The four juǎn are organised thematically around the Pure Land xìnyuànxíng 信願行 (faith-vow-practice) triad. The bulk of the contents consists of digested extracts from the standard Pure Land patristic and pastoral literature — Tiāntái Zhìyǐ 智顗’s Shíyí lùn KR6p0008, Lèbāng wénlèi KR6p0021, Yúnqī Zhūhóng’s 袾宏 Ēmítuó jīng shūchāo KR6p0036 and Zhúchuāng writings, Ǒuyì Zhìxù’s Jìngtǔ shí yào KR6p0067, and Chèwù Jìxǐng’s 徹悟 Yǔlù KR6p0101 — together with an appendix of Pure Land verse (Jìngtǔ gēyǒng 淨土歌詠) including dozens of Zhāng’s own compositions. The 同治 supplementary preface judges the latter “the most pungent and pointed” (最為警切) of the appended verses.
The work is the principal late-Qīng monument to Pure Land scholarship by a sitting senior provincial official, and is read alongside 彭際清 Péng Jìqīng’s jūshìfójiào programme as evidence of the high-status literati Pure Land tradition that fed into the late-Qīng / early-Republican Pure Land revival under Yìnguāng 印光. Preserved in the Xùzàngjīng 卍續藏 as X1185.
Translations and research
- Goossaert, Vincent. “Late Qing Buddhist Lay Movements.” In Modern Chinese Religion II. Leiden: Brill, 2016.

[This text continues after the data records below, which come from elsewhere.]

(** ** Properties *)



(** Replaying changes nothing twice. When the identifiers of the calls are proper, what the second pass made of a
    transcript it leaves alone: nothing is dropped from it and no result is added, whatever the clock says. *)
Theorem replay_idempotent (clock clock' : nat -> Z) (messages : list Message)
    (Hproper : forall id, id ∈ called messages -> trim id = id /\ id <> "") :
  replay clock' (replay clock messages) = replay clock messages.
Proof. by apply replay_fixed, replay_replayable. Qed.

(** ** Examples *)

Definition sample_model : Model := {| md_id := "m"; md_api := "a"; md_provider := "p"; md_input := ["text"] |}.

Definition answer (model : string) (stopReason : StopReason) (content : list AssistantBlock) : Message :=
  assistant_message
    {| am_content := content; am_api := "a"; am_provider := "p"; am_model := model; am_stopReason := stopReason; am_rest := JNull |}.

Definition call_of (id : string) : AssistantBlock :=
  assistant_call {| tc_id := id; tc_name := "read"; tc_arguments := JNull; tc_thoughtSignature := Some "s" |}.

Definition result_of (id text : string) : ToolResultMessage :=
  {| tr_toolCallId := id; tr_toolName := "read"; tr_content := [user_text (plain_text text)]; tr_isError := false; tr_timestamp := 7;
     tr_details := None |}.

Definition user_says (text : string) : Message := user_message (content_string text) 5.

(** Every message with what matters of it. *)
Definition sketch (msg : Message) : string :=
  match msg with
  | user_message _ _ => "user"
  | assistant_message m => "answer " ++ join "," (call_ids m)
  | result_message r => (if tr_isError r then "error " else "result ") ++ tr_toolCallId r
  | other_message _ => "other"
  end.
(* ===== verification/StdinBuffer.v ===== *)
(** * Terminal input
    (packages/tui/src/stdin-buffer.ts)

    Input arrives in chunks that may end anywhere; the buffer puts escape
    sequences and bracketed pastes together again. A chunk is a text or the bytes
    of one; the state of the buffer is a record, and processing a chunk gives the
    events and the new state. Whether the timer of the buffer is set is part of
    the state, its firing an operation. *)

From Stdlib Require Import String ZArith Lia.
From stdpp Require Import base list option strings.
From S2P Require Import Prelude JsText.

Open Scope list_scope.
Open Scope Z_scope.

Module StdinBuffer.

Definition ESC : Z := 27.
Definition BRACKETED_PASTE_START : text := ESC :: literal "[200~".
Definition BRACKETED_PASTE_END : text := ESC :: literal "[201~".

(** ** Sequences *)

Inductive SequenceStatus : Type := seq_complete | seq_incomplete | not_escape.

Definition is_digit (u : Z) : bool := (48 <=? u) && (u <=? 57).
Definition digits (t : text) : bool := forallb is_digit t.
Definition some_digits (t : text) : bool := negb (text_eqb t []) && digits t.

(** Behind a run of digits, if there is one. *)
Fixpoint skip_digits (t : text) : text :=
  match t with
  | u :: rest => if is_digit u then skip_digits rest else t
  | [] => []
  end.

Definition eat_digits (t : text) : option text :=
  match t with
  | u :: rest => if is_digit u then Some (skip_digits rest) else None
  | [] => None
  end.

Definition eat_unit (unit : Z) (t : text) : option text :=
  match t with
  | u :: rest => if u =? unit then Some rest else None
  | [] => None
  end.

Definition is_mouse_end (u : Z) : bool := (u =? 77) || (u =? 109).

(** Digits, semicolon, digits, semicolon, digits and the letter M of either case, behind a less-than sign. *)
Definition mouse_match (payload : text) : bool :=
  match (t ← eat_unit 60 payload; t ← eat_digits t; t ← eat_unit 59 t; t ← eat_digits t; t ← eat_unit 59 t; eat_digits t) with
  | Some [u] => is_mouse_end u
  | _ => false
  end.

(** [slice(1, -1)] *)
Definition inside (t : text) : text := take (length t - 2) (drop 1 t).

Definition isCompleteCsiSequence (data : text) : SequenceStatus :=
  if negb (text_prefix [ESC; 91] data) then seq_complete
  else if (length data <? 3)%nat then seq_incomplete
  else
    let payload := drop 2 data in
    let lastChar := default 0 (last payload) in
    if (64 <=? lastChar) && (lastChar <=? 126) then
      if text_prefix [60] payload then
        if mouse_match payload then seq_complete
        else if is_mouse_end lastChar then
          let parts := text_split [59] (inside payload) in
          if (length parts =? 3)%nat && forallb some_digits parts then seq_complete else seq_incomplete
        else seq_incomplete
      else seq_complete
    else seq_incomplete.

Definition string_terminator : text := [ESC; 92].

Definition isCompleteOscSequence (data : text) : SequenceStatus :=
  if negb (text_prefix [ESC; 93] data) then seq_complete
  else if text_ends_with string_terminator data || text_ends_with [7] data then seq_complete
  else seq_incomplete.

Definition isCompleteDcsSequence (data : text) : SequenceStatus :=
  if negb (text_prefix [ESC; 80] data) then seq_complete
  else if text_ends_with string_terminator data then seq_complete
  else seq_incomplete.

Definition isCompleteApcSequence (data : text) : SequenceStatus :=
  if negb (text_prefix [ESC; 95] data) then seq_complete
  else if text_ends_with string_terminator data then seq_complete
  else seq_incomplete.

- Jones, Charles B. Chinese Pure Land Buddhism: Understanding a Tradition of Practice. Honolulu: University of Hawai’i Press, 2019.
Other points of interest
The text frequently quotes the imperial prefaces of the Kāngxī 康熙 (《聖祖仁皇帝聖製五燈全書序》) and Yōngzhèng 雍正 (《世宗憲皇帝御選語錄卷十三序文》) emperors, including them in their entirety as a doctrinal-political frame for Zhāng’s lay-Buddhist scholarship. This integration of state-orthodox imperial Buddhist prefaces with literati Pure Land devotional anthology is characteristic of the high-Qīng pattern.